It feels as if every single approach to making a police movie has been made by Hollywood – and then comes David Ayer’s End Of Watch.
End of Watch stars Jake Gyllenhaal (Zodiac, Brokeback Mountain, Donnie Darko) and Michel Pena (Everything Must Go, World Trade Center, Crash) as two long-time partners working for the Los Angeles Police Department.
Ayer’s blends a number of story-lines together that present the police department and this team as neither the super clean heroes established by Jack Webb’s Dragnet in radio, film and on television or the ugly, tainted and corrupt scum of the earth of recent release; two which Ayer’s authored -Training Day and Dark Blue.
Instead, End of Watch provides (literally) a Point of View perspective of the human side of two guys who are incredibly close with one another. It is clear these two police officers are on patrol to serve and protect the citizens of Los Angeles. Do they stretch the law? Sure they do – about as much as someone who mails in the utility bill the day before it is due and hopes not to get a late charge. The dialogue and chemistry between Gyllenhaal and Pena is as good or better than any recent buddy road flick or Bromance by Judd Apatow.
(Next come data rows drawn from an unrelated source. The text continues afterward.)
(** X12. The user the [ssh] commands connect as is never empty: it is
    the [--user] flag when given, else the user of [user@host], else
    [root].  So the last argument handed to [ssh] is always of the form
    user@host, after [-p port] when a port is set and [-i key] when a
    key is set, in that order: a bare host or alias is never passed. *)
Theorem sshTarget_always_names_a_user (v : Vars) (hostArg : string) :
  let user := fst (sshTarget v hostArg) in
  let host := snd (sshTarget v hostArg) in
  user <> ""
  /\ host = snd (parseSSHHost hostArg)
  /\ (sshUser v <> "" -> user = sshUser v)
  /\ (sshUser v = "" -> fst (parseSSHHost hostArg) <> "" ->
      user = fst (parseSSHHost hostArg))
  /\ (sshUser v = "" -> fst (parseSSHHost hostArg) = "" -> user = "root")
  /\ buildSSHArgs v user host
     = ((if sshPort v =? 0 then [] else ["-p"; Itoa (sshPort v)])
        ++ (if String.eqb (sshKey v) "" then [] else ["-i"; sshKey v])
        ++ [(user ++ "@" ++ host)%string])%list.
Proof.
  cbv zeta. unfold sshTarget.
  destruct (parseSSHHost hostArg) as [u h]. simpl fst. simpl snd.
  destruct (String.eqb_spec (sshUser v) "") as [E|N]; simpl negb; cbv iota.
  - destruct (String.eqb_spec u "") as [Eu|Nu]; simpl fst; simpl snd.
    + split; [discriminate|]. split; [reflexivity|].
      split; [intros H; contradiction|].
      split; [intros _ H; contradiction|].
      split; [reflexivity|].
      unfold buildSSHArgs.
      destruct (sshPort v =? 0); destruct (String.eqb (sshKey v) "");
        reflexivity.
    + split; [exact Nu|]. split; [reflexivity|].
      split; [intros H; contradiction|].
      split; [reflexivity|].
      split; [intros _ H; contradiction|].
      unfold buildSSHArgs. apply String.eqb_neq in Nu. rewrite Nu.
      destruct (sshPort v =? 0); destruct (String.eqb (sshKey v) "");
        reflexivity.
  - assert (Hne : String.eqb (sshUser v) "" = false)
      by (apply String.eqb_neq; exact N).
    rewrite Hne. simpl fst. simpl snd.
    split; [exact N|]. split; [reflexivity|].
    split; [reflexivity|].
    split; [intros H; contradiction|].
    split; [intros H; contradiction|].
    unfold buildSSHArgs. rewrite Hne.
    destruct (sshPort v =? 0); destruct (String.eqb (sshKey v) "");
      reflexivity.
Qed.

(** [runSSHCommand] without an [ssh] executable on the search path
    returns the fixed "ssh not found" error, which wraps nothing, and
    runs no process: the world is untouched.  With one, it runs that
    executable once, the remote command as the last argument after the
    given ones, and returns what the run returns, unwrapped. *)
Lemma runSSHCommand_spec (sshArgs : list string) (command : string)
    (w : World Env) :
  (forall e, exec_LookPath P "ssh" (env w) = Fail e ->
     runSSHCommand P sshArgs command w
     = (Some (Errorf "ssh not found in PATH. Please install OpenSSH"), w))
  /\ (forall sshPath r e',
        exec_LookPath P "ssh" (env w) = Ok sshPath ->
        exec_Run P sshPath (sshArgs ++ [command])%list (env w) = (r, e') ->
        runSSHCommand P sshArgs command w
        = (r, {| cfg := cfg w; vars := vars w; env := e';
                 trace := trace w
                          ++ [EvRun sshPath (sshArgs ++ [command])] |})).
Proof.
  unfold runSSHCommand, bind, readEnv, log, liftEnv, ret. split.
  - intros e H. rewrite H. reflexivity.
  - intros sshPath r e' H R. rewrite H. simpl. rewrite R. reflexivity.
Qed.


(** *** The configuration file, logout and login *)

(** [SaveConfig] stage by stage. *)
Lemma SaveConfig_cases (w : World Env) :
  match os_UserHomeDir P (env w) with
  | Fail err => SaveConfig P w = (Some err, w)
  | Ok home =>
    let path := config_path home in
    let dir := filepath_Dir P path in
    let (merr, e1) := os_MkdirAll P dir 448 (env w) in
    let w1 := {| cfg := cfg w; vars := vars w; env := e1;
                 trace := trace w ++ [EvMkdirAll dir 448] |} in
    match merr with
    | Some err => SaveConfig P w = (Some err, w1)
    | None =>
      match yaml_Marshal P TConfig (cfg w) with
      | Fail err => SaveConfig P w = (Some err, w1)
      | Ok data =>
        let (werr, e2) := os_WriteFile P path data 384 e1 in
        SaveConfig P w
        = (werr, {| cfg := cfg w; vars := vars w; env := e2;
                    trace := (trace w ++ [EvMkdirAll dir 448])
                             ++ [EvWriteFile path data 384] |})
      end
    end
  end.
Proof.
  unfold SaveConfig, GetConfigPath, GetConfigDir, config_path, bind,
    readEnv, log, liftEnv, getCfg, ret.
  destruct (os_UserHomeDir P (env w)) as [home|err]; [|reflexivity].
  cbn [cfg vars env trace].
  destruct (os_MkdirAll P _ 448 (env w)) as [[err|] e1]; [reflexivity|].
  cbn [cfg vars env trace].
  destruct (yaml_Marshal P TConfig (cfg w)) as [data|err]; [|reflexivity].
  cbn [cfg vars env trace].
  destruct (os_WriteFile P _ data 384 e1) as [werr e2]. reflexivity.
Qed.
Gyllenhaal’s Brian Taylor is extremely inquisitive and Pena’s Mike Zavala is exceptionally thoughtful and full of insight. This combination of personalities leads the two officer’s into a boatload of action. It is hard to imagine the amount of events happening to these two officer’s let alone a squadron in such a short period of time. Yet, the movie moves with such a fluid nature that this improbable amount of events never enters your mind during the viewing. Eventually, the curiosity of one and support from another leads these officer’s into a final harrowing situation.
The cinematography is abrupt, high in resolution with a wide palette of color. The style is made possible by a clever aspect of the storyline of which is completely logical given society’s fascination with technology.
If there is any one aspect of the film that feels stunted it is that of the female leads (and spouses of the officers) Anna Kendrick (Up in the Air, 50/50) and Natalie Martinez (Death Race). Although not cardboard character’s neither role is developed to any level approaching the two officer’s.
Note: I tried to keep count of how many times the bad people in the film used the acronym associated with For Unlawful Carnal Knowledge (first attested around 1475) but lost count. It proved easier to count the words not using the acronym.